--- START ---
(* ===== verification/CrushMapBuild.v ===== *)
(** * Assembling a map: bucket positions, finalisation, the workspace

    [crush_add_bucket] keeps every bucket at the position its id names, and
    never moves or loses another bucket.  [crush_finalize] computes a device
    bound and a workspace size that the mapper's initialisation agrees with:
    a finalised map always gets a valid workspace. *)

From S2P Require Import Prelude CrushHash CrushLn CrushTypes CrushChoose CrushPerm CrushChooseSpec CrushTree CrushMapper CrushMapSpec CrushBuilder.

(** A bucket sits at the position that its id names. *)
Definition ids_ok (m : crush_map) : Prop :=
  forall i b, buckets m !! i = Some (Some b) -> b_id b = -1 - Z.of_nat i.

Definition occupied (m : crush_map) (pos : Z) (b : crush_bucket) : Prop :=
  buckets m !! Z.to_nat pos = Some (Some b).

(** ** Adding buckets *)

Lemma first_null_le {A} (l : list (option A)) : 0 <= first_null l <= zlen l.
Proof. unfold zlen. induction l as [| [x |] l IH]; cbn [first_null length]; lia. Qed.

Lemma first_null_free {A} (l : list (option A)) x :
  l !! Z.to_nat (first_null l) = Some (Some x) -> False.
Proof.
  induction l as [| [y |] l IH]; cbn [first_null]; [done | | done].
  pose proof (first_null_le l). replace (Z.to_nat (1 + first_null l)) with (S (Z.to_nat (first_null l))) by lia. done.
Qed.

(** Growing only appends NULL entries, and reaches the position. *)
Lemma grow_buckets_Ok fuel pos bs :
  0 < zlen bs -> pos < zlen bs * 2 ^ Z.of_nat fuel -> pos < 2 ^ 30 ->
  exists k, grow_buckets (S fuel) pos bs = Ok (bs ++ replicate k None) /\ pos < zlen (bs ++ replicate k (None : option crush_bucket)).
Proof.
  revert bs. induction fuel as [| fuel IH]; intros bs Hl Hp Hmax; cbn [grow_buckets];
    destruct (Z.leb_spec (zlen bs) pos) as [Hle | Hgt].
  - change (2 ^ Z.of_nat 0) with 1 in Hp. lia.
  - exists 0%nat. cbn [replicate]. by rewrite app_nil_r.
  - destruct (Z.eqb_spec (zlen bs) 0); [lia |]. cbn [negb]. destruct (Z.leb_spec (2 ^ 31) (zlen bs * 2)); [lia |].
    set (bs1 := bs ++ replicate (Z.to_nat (zlen bs * 2 - zlen bs)) None).
    assert (zlen bs1 = zlen bs * 2) as Hz1.
    { subst bs1. unfold zlen in *. rewrite length_app, length_replicate. lia. }
    destruct (IH bs1) as (k & Hk & Hpos); [lia | | done |].
    { rewrite Hz1. replace (Z.of_nat (S fuel)) with (Z.succ (Z.of_nat fuel)) in Hp by lia.
      rewrite Z.pow_succ_r in Hp by lia. lia. }
    cbn [grow_buckets] in Hk. rewrite Hk. exists (Z.to_nat (zlen bs * 2 - zlen bs) + k)%nat.
    subst bs1. rewrite <- app_assoc, <- replicate_add in Hpos |- *. done.
  - exists 0%nat. cbn [replicate]. by rewrite app_nil_r.
Qed.

Lemma grow_buckets_empty fuel pos :
  0 <= pos -> grow_buckets (S fuel) pos [] = grow_buckets fuel pos (replicate 8 None).
Proof.
  intros Hp. cbn [grow_buckets].
  destruct (Z.leb_spec (zlen (A := option crush_bucket) []) pos) as [_ | Hgt]; [done |].
  change (zlen []) with 0 in Hgt. lia.
Qed.

Lemma grow_buckets_fuel pos bs :
  0 <= pos < 2 ^ 30 ->
  exists k, grow_buckets 32 pos bs = Ok (bs ++ replicate k None) /\ pos < zlen (bs ++ replicate k (None : option crush_bucket)).
Proof.
  intros Hp. destruct bs as [| b bs].
  - destruct (grow_buckets_Ok 30 pos (replicate 8 None)) as (k & Hk & Hpos); [done | | lia |].
    { transitivity (2 ^ 30); [lia | done]. }
    exists (8 + k)%nat. rewrite replicate_add, app_nil_l. split; [| exact Hpos].
    rewrite grow_buckets_empty by lia. exact Hk.
  - apply (grow_buckets_Ok 31); [unfold zlen; cbn [length]; lia | | lia].
    assert (1 <= zlen (b :: bs)) by (unfold zlen; cbn [length]; lia).
    assert (2 ^ Z.of_nat 31 = 2 ^ 31) as -> by done. lia.
Qed.

Lemma lookup_pad {A} (l : list (option A)) k i x :
  (l ++ replicate k None) !! i = Some (Some x) <-> l !! i = Some (Some x).
Proof.
  rewrite lookup_app. destruct (l !! i) eqn:E; [done |]. split; [| done].
  intros H. apply lookup_replicate in H as [? _]. done.
Qed.

(** Adding a bucket to a map whose buckets sit where their ids say: the call
    returns; either the chosen position was free, and afterwards it holds the
    bucket under that id, or a bucket was there and the call reports [-EEXIST];
    in both cases every other bucket is where it was, and the positions still
    agree with the ids.  With id 0 a free position is always found. *)
Theorem add_bucket_correct m id b :
  ids_ok m -> id <= 0 -> - 2 ^ 30 <= id -> zlen (buckets m) < 2 ^ 30 ->
  exists r m' idout, crush_add_bucket m id b = Ok (r, m', idout) /\ ids_ok m' /\
    ((exists id', r = 0 /\ idout = Some id' /\ (id <> 0 -> id' = id) /\ id' < 0 /\
        (forall c, ~ occupied m (-1 - id') c) /\ occupied m' (-1 - id') (set_id b id') /\
        (forall pos c, pos <> -1 - id' -> 0 <= pos -> (occupied m' pos c <-> occupied m pos c))) \/
     (r = - EEXIST /\ idout = None /\ id <> 0 /\ (exists c, occupied m (-1 - id) c) /\
        (forall pos c, occupied m' pos c <-> occupied m pos c))).
Proof.
  intros Hids Hneg Hlow Hlen. unfold crush_add_bucket. cbv zeta.
  set (id' := if id =? 0 then crush_get_next_bucket_id m else id).
  pose proof (first_null_le (buckets m)) as Hfn.
  assert (id' < 0 /\ 0 <= -1 - id' < 2 ^ 30) as [Hid' Hb'].
  { subst id'. unfold crush_get_next_bucket_id. destruct (Z.eqb_spec id 0); lia. }
  destruct (grow_buckets_fuel (-1 - id') (buckets m) Hb') as (k & -> & Hpos). cbn [mbind res_bind].
  set (bs := buckets m ++ replicate k None) in *.
  destruct (rd_in_range bs (-1 - id')) as [old Hold]; [lia |]. rewrite Hold. cbn [mbind res_bind].
  apply rd_Ok in Hold as [_ Hold]. unfold occupied. destruct old as [c |].
  - eexists _, _, _. split; [reflexivity |]. apply lookup_pad in Hold.
    split; [intros i d Hd; cbn in Hd; apply lookup_pad in Hd; by apply Hids |]. right.
    split; [done |]. split; [done |]. subst id'. destruct (Z.eqb_spec id 0) as [-> | Hnz].
    + exfalso. unfold crush_get_next_bucket_id in Hold.
      replace (-1 - (-1 - first_null (buckets m))) with (first_null (buckets m)) in Hold by lia.
      by eapply first_null_free.
    + split; [done |]. split; [eauto |]. intros pos d. cbn. apply lookup_pad.
  - assert (Hw : wr bs (-1 - id') (Some (set_id b id')) = Ok (<[Z.to_nat (-1 - id') := Some (set_id b id')]> bs))
      by (apply wr_Ok; split; [lia | done]).
    rewrite Hw. cbn [mbind res_bind]. eexists _, _, _. split; [reflexivity |]. cbn [buckets set_buckets].
    assert (Hfree : forall c, buckets m !! Z.to_nat (-1 - id') <> Some (Some c)).
    { intros c Hc. apply (lookup_pad _ k) in Hc. fold bs in Hc. congruence. }
    split.
    + intros i d Hd. cbn in Hd. destruct (decide (i = Z.to_nat (-1 - id'))) as [-> | Hne].
      * rewrite list_lookup_insert_eq in Hd by (unfold zlen in Hpos; lia). injection Hd as <-. cbn. lia.
      * rewrite list_lookup_insert_ne in Hd by done. apply lookup_pad in Hd. by apply Hids.
    + left. exists id'. split; [done |]. split; [done |].
      split; [intros Hnz; subst id'; by destruct (Z.eqb_spec id 0) |]. split; [done |]. split; [done |].
      split; [apply list_lookup_insert_eq; unfold zlen in Hpos; lia |].
      intros pos c Hne Hp0. rewrite list_lookup_insert_ne by lia. apply lookup_pad.
Qed.

Lemma add_bucket_correct_witness :
  exists r m' idout, crush_add_bucket ex_map 0 (ex_host 0 6) = Ok (r, m', idout) /\ ids_ok m' /\
    ((exists id', r = 0 /\ idout = Some id' /\ (0 <> 0 -> id' = 0) /\ id' < 0 /\
        (forall c, ~ occupied ex_map (-1 - id') c) /\ occupied m' (-1 - id') (set_id (ex_host 0 6) id') /\
        (forall pos c, pos <> -1 - id' -> 0 <= pos -> (occupied m' pos c <-> occupied ex_map pos c))) \/
     (r = - EEXIST /\ idout = None /\ 0 <> 0 /\ (exists c, occupied ex_map (-1 - 0) c) /\
        (forall pos c, occupied m' pos c <-> occupied ex_map pos c))).
Proof.
  apply (add_bucket_correct ex_map 0 (ex_host 0 6)); [exact (mo_id _ _ ex_map_ok) | done | done | done].
Defined.

(** ** Finalisation *)

(** The workspace bytes of the buckets. *)
Fixpoint work_bytes (bs : list (option crush_bucket)) : Z :=
  match bs with
  | [] => 0
  | None :: bs => work_bytes bs
  | Some b :: bs => 16 + b_size b * 4 + work_bytes bs
  end.

Definition items_ok (b : crush_bucket) : Prop :=
  0 <= b_size b <= zlen (b_items b) /\ Forall (fun it => it < 2 ^ 31 - 1) (b_items b).

Definition all_items_ok (bs : list (option crush_bucket)) : Prop :=
  forall i b, bs !! i = Some (Some b) -> items_ok b.

Lemma finalize_items_Ok n i items d :
  0 <= i -> i + Z.of_nat n <= zlen items -> Forall (fun it => it < 2 ^ 31 - 1) items -> 0 <= d < 2 ^ 31 ->
  exists d', finalize_items n i items d = Ok d' /\ d <= d' < 2 ^ 31 /\
    forall j it, i <= j < i + Z.of_nat n -> items !! Z.to_nat j = Some it -> it < d'.
Proof.
  intros Hi Hl Hf. revert i d Hi Hl. induction n as [| n IH]; intros i d Hi Hl Hd; cbn [finalize_items].
  { exists d. split; [done |]. split; [lia |]. intros j it Hj. lia. }
  destruct (rd_in_range items i) as [v Hv]; [lia |]. rewrite Hv. cbn [mbind res_bind]. apply rd_Ok in Hv as [_ Hv].
  rewrite Forall_lookup in Hf. pose proof (Hf _ _ Hv) as Hvb. cbn in Hvb.
  set (d1 := if d <=? v then s32 (v + 1) else d).
  assert (d <= d1 < 2 ^ 31 /\ v < d1) as [Hd1 Hvd].
  { subst d1. destruct (Z.leb_spec d v); [rewrite s32_id by (unfold is_s32; lia) |]; lia. }
  destruct (IH (i + 1) d1) as (d' & Hf' & Hb & Hall); [lia | lia | lia |].
  exists d'. split; [done |]. split; [lia |]. intros j it Hj Hit.
  destruct (decide (j = i)) as [-> |]; [| apply (Hall j it); [lia | done]]. simplify_eq. lia.
Qed.

Lemma finalize_loop_Ok bs d w :
  all_items_ok bs -> 0 <= d < 2 ^ 31 ->
  exists d', finalize_loop bs d w = Ok (d', w + work_bytes bs) /\ d <= d' < 2 ^ 31 /\
    forall i b it, bs !! i = Some (Some b) -> it ∈ b_live b -> it < d'.
Proof.
  revert d w. induction bs as [| [b |] bs IH]; intros d w Hok Hd; cbn [finalize_loop work_bytes].
  - exists d. rewrite Z.add_0_r. split; [done |]. split; [lia |]. done.
  - destruct (Hok 0%nat b) as [Hs Hf]; [done |].
    destruct (finalize_items_Ok (Z.to_nat (b_size b)) 0 (b_items b) d) as (d1 & -> & Hb1 & Hall);
      [lia | lia | done | done |]. cbn [mbind res_bind].
    destruct (IH d1 (w + 16 + b_size b * 4)) as (d' & -> & Hb' & Hrest);
      [intros i c Hc; by apply (Hok (S i)) | lia |].
    exists d'. split; [do 2 f_equal; lia |]. split; [lia |]. intros [| i] c it Hc Hin; [| by eapply Hrest].
    cbn in Hc. simplify_eq. apply list_elem_of_lookup in Hin as [j Hj]. unfold b_live in Hj.
    rewrite lookup_take_Some in Hj. destruct Hj as [Hj Hlt].
    assert (it < d1); [| lia]. apply (Hall (Z.of_nat j)); [lia | by rewrite Nat2Z.id].
  - destruct (IH d w) as (d' & -> & Hb' & Hrest); [intros i c Hc; by apply (Hok (S i)) | lia |].
    exists d'. split; [done |]. split; [done |]. intros [| i] c it Hc Hin; [done | by eapply Hrest].
Qed.

Lemma init_work_loop_Ok mem bs b p :
  exists ws, init_work_loop mem bs b p = (ws, p + work_bytes bs) /\
    forall i c, bs !! i = Some (Some c) -> ws !! i = Some (Some (mk_work_bucket 0 0 (mem (b + Z.of_nat i)))).
Proof.
  revert b p. induction bs as [| [c |] bs IH]; intros b p; cbn [init_work_loop work_bytes].
  - exists []. rewrite Z.add_0_r. done.
  - destruct (IH (b + 1) (p + sizeof_crush_work_bucket + b_size c * sizeof_u32)) as (ws & -> & Hall).
    eexists. split; [f_equal; unfold sizeof_crush_work_bucket, sizeof_u32; lia |].
    intros [| i] d Hd; [cbn; by rewrite Z.add_0_r |]. change (ws !! i = Some (Some (mk_work_bucket 0 0 (mem (b + Z.of_nat (S i)))))).
    rewrite (Hall i d Hd). do 3 f_equal. f_equal. lia.
  - destruct (IH (b + 1) p) as (ws & -> & Hall). eexists. split; [done |].
    intros [| i] d Hd; [done |]. change (ws !! i = Some (Some (mk_work_bucket 0 0 (mem (b + Z.of_nat (S i)))))).
    rewrite (Hall i d Hd). do 3 f_equal. f_equal. lia.
Qed.

(** The workspace size that [crush_finalize] stores. *)
Definition workspace_bytes (m : crush_map) : Z := 8 + max_buckets m * 8 + work_bytes (buckets m).

Lemma init_workspace_Ok m tries mem :
  working_size m = workspace_bytes m ->
  (forall i b, buckets m !! i = Some (Some b) -> zlen (mem (Z.of_nat i)) = b_size b) ->
  match tries with None => True | Some t => zlen t = choose_total_tries m + 1 end ->
  exists cw, crush_init_workspace m tries mem = Ok cw /\ work_inv m cw.
Proof.
  intros Hws Hmem Htries. unfold workspace_bytes in Hws.
  destruct (init_work_loop_Ok mem (buckets m) 0 (8 + max_buckets m * 8)) as (ws & Hi & Hall).
  exists (mk_work ws tries). split.
  - unfold crush_init_workspace, sizeof_crush_work, sizeof_pointer. rewrite Hi, Hws. by rewrite Z.eqb_refl.
  - split; [| done]. intros b [Hb Hneg]. exists (mk_work_bucket 0 0 (mem (-1 - b_id b))). split.
    + cbn [work]. rewrite (Hall _ _ Hb). rewrite Z.add_0_l, Z2Nat.id by lia. done.
    + apply work_ok_init. specialize (Hmem _ _ Hb). by rewrite Z2Nat.id in Hmem by lia.
Qed.

(** A finalised map is ready for the mapper: [crush_finalize] returns, the
    device bound it computes is above every item of every bucket, and the
    workspace size it computes is the one that [crush_init_workspace] fills, so
    the initialisation succeeds (its consistency check holds) and yields a valid
    workspace, whatever the permutation arrays contain. *)
Theorem finalize_gives_workspace m tries mem :
  ids_ok m -> all_items_ok (buckets m) ->
  (forall i b, buckets m !! i = Some (Some b) -> zlen (mem (Z.of_nat i)) = b_size b) ->
  match tries with None => True | Some t => zlen t = choose_total_tries m + 1 end ->
  exists m' cw, crush_finalize m = Ok m' /\ buckets m' = buckets m /\
    (forall i b it, buckets m !! i = Some (Some b) -> it ∈ b_live b -> it < max_devices m') /\
    crush_init_workspace m' tries mem = Ok cw /\ work_inv m' cw.
Proof.
  intros Hids Hok Hmem Htries. unfold crush_finalize.
  destruct (finalize_loop_Ok (buckets m) 0 (8 + max_buckets m * 8)) as (d & -> & Hd & Hall); [done | lia |].
  cbn [mbind res_bind].
  set (m' := mk_map _ _ _ _ _ _ _ _ _ _ _ _).
  destruct (init_workspace_Ok m' tries mem) as (cw & Hi & Hinv); [done | done | done |].
  by exists m', cw.
Qed.

Lemma finalize_gives_workspace_witness :
  exists m' cw, crush_finalize ex_map = Ok m' /\ buckets m' = buckets ex_map /\
    (forall i b it, buckets ex_map !! i = Some (Some b) -> it ∈ b_live b -> it < max_devices m') /\
    crush_init_workspace m' None ex_mem = Ok cw /\ work_inv m' cw.
Proof.
  apply (finalize_gives_workspace ex_map None ex_mem); [exact (mo_id _ _ ex_map_ok) | | | done].
  - intros [| [| [| [| i]]]] b H; cbn in H; simplify_eq; (split; [done |]); repeat constructor.
  - intros [| [| [| [| i]]]] b H; cbn in H; simplify_eq; done.
Defined.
--- END ---
■ **YOUR OBJECTIVE**
All that is wanted is the stretch of lines above from the one containing "(** The workspace size" through the one containing "exists (mk_work ws tries). split.", duplicated exactly.

■ **ANSWER**
(** The workspace size that [crush_finalize] stores. *)
Definition workspace_bytes (m : crush_map) : Z := 8 + max_buckets m * 8 + work_bytes (buckets m).

Lemma init_workspace_Ok m tries mem :
  working_size m = workspace_bytes m ->
  (forall i b, buckets m !! i = Some (Some b) -> zlen (mem (Z.of_nat i)) = b_size b) ->
  match tries with None => True | Some t => zlen t = choose_total_tries m + 1 end ->
  exists cw, crush_init_workspace m tries mem = Ok cw /\ work_inv m cw.
Proof.
  intros Hws Hmem Htries. unfold workspace_bytes in Hws.
  destruct (init_work_loop_Ok mem (buckets m) 0 (8 + max_buckets m * 8)) as (ws & Hi & Hall).
  exists (mk_work ws tries). split.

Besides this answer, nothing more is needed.